=== Record excerpts ===

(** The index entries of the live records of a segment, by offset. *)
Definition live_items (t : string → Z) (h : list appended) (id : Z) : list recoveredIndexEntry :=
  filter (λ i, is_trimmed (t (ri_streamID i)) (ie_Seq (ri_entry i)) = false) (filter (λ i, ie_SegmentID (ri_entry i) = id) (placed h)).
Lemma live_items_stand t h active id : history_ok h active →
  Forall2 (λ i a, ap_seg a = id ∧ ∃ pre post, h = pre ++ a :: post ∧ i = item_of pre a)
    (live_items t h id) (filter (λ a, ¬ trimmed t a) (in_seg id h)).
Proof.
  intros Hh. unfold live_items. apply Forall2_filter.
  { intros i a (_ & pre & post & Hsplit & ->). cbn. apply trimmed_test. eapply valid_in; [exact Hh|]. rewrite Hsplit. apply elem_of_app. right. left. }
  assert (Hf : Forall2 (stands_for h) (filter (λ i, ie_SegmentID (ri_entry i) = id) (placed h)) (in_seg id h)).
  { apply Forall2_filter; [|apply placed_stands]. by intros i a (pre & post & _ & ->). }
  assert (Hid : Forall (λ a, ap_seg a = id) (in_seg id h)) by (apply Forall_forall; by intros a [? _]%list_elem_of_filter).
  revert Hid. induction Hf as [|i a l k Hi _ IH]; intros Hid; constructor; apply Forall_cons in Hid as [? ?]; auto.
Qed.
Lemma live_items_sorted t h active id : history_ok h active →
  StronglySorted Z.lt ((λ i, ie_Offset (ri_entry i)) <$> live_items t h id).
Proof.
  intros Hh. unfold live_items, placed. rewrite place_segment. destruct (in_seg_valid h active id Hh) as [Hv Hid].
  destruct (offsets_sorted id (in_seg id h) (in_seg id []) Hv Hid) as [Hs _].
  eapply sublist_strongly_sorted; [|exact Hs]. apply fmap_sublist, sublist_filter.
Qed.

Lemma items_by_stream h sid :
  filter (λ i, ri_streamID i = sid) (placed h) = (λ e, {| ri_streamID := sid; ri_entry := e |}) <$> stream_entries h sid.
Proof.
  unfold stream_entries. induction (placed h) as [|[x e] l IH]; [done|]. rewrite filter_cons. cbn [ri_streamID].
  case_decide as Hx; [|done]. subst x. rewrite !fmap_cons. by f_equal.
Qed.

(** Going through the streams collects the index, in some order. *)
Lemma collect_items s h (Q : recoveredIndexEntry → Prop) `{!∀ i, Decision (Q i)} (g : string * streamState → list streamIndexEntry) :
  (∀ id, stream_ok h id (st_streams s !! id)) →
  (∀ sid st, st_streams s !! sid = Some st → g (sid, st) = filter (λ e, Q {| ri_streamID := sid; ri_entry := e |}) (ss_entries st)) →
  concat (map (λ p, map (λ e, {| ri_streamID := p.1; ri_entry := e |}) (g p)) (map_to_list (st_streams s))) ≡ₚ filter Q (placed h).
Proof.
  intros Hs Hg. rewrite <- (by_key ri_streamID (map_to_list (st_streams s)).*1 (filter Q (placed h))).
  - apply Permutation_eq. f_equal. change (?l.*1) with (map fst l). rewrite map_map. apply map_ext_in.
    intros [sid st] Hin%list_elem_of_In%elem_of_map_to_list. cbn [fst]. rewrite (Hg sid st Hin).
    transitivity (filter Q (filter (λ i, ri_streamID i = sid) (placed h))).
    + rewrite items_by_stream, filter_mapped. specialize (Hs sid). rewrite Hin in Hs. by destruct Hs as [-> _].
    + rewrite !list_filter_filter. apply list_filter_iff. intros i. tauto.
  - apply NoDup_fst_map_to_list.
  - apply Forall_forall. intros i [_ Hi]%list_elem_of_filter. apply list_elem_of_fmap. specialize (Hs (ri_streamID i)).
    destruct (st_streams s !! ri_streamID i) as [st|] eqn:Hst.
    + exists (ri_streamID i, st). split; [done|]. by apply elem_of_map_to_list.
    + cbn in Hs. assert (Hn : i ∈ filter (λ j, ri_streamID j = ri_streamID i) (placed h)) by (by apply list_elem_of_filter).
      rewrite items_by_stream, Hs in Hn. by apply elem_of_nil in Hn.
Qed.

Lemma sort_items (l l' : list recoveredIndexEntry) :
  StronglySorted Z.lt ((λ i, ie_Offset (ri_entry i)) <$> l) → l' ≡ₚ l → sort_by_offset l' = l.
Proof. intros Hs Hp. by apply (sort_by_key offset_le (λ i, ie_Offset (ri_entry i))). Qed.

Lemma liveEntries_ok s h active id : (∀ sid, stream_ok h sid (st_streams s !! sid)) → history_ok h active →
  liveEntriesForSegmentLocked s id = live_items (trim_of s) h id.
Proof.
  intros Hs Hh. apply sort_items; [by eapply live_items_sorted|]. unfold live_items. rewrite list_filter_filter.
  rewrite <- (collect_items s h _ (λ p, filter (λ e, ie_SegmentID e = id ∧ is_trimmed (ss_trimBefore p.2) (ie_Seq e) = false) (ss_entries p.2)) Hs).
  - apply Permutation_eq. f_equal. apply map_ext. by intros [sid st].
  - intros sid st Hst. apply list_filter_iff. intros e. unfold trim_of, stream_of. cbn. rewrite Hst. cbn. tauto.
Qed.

===

## Task brief
Above are the records; copy exactly the lines from the line with "Lemma live_items_sorted t" through the line with "destruct (offsets_sorted id", both included.

## Solution
Lemma live_items_sorted t h active id : history_ok h active →
  StronglySorted Z.lt ((λ i, ie_Offset (ri_entry i)) <$> live_items t h id).
Proof.
  intros Hh. unfold live_items, placed. rewrite place_segment. destruct (in_seg_valid h active id Hh) as [Hv Hid].
  destruct (offsets_sorted id (in_seg id h) (in_seg id []) Hv Hid) as [Hs _].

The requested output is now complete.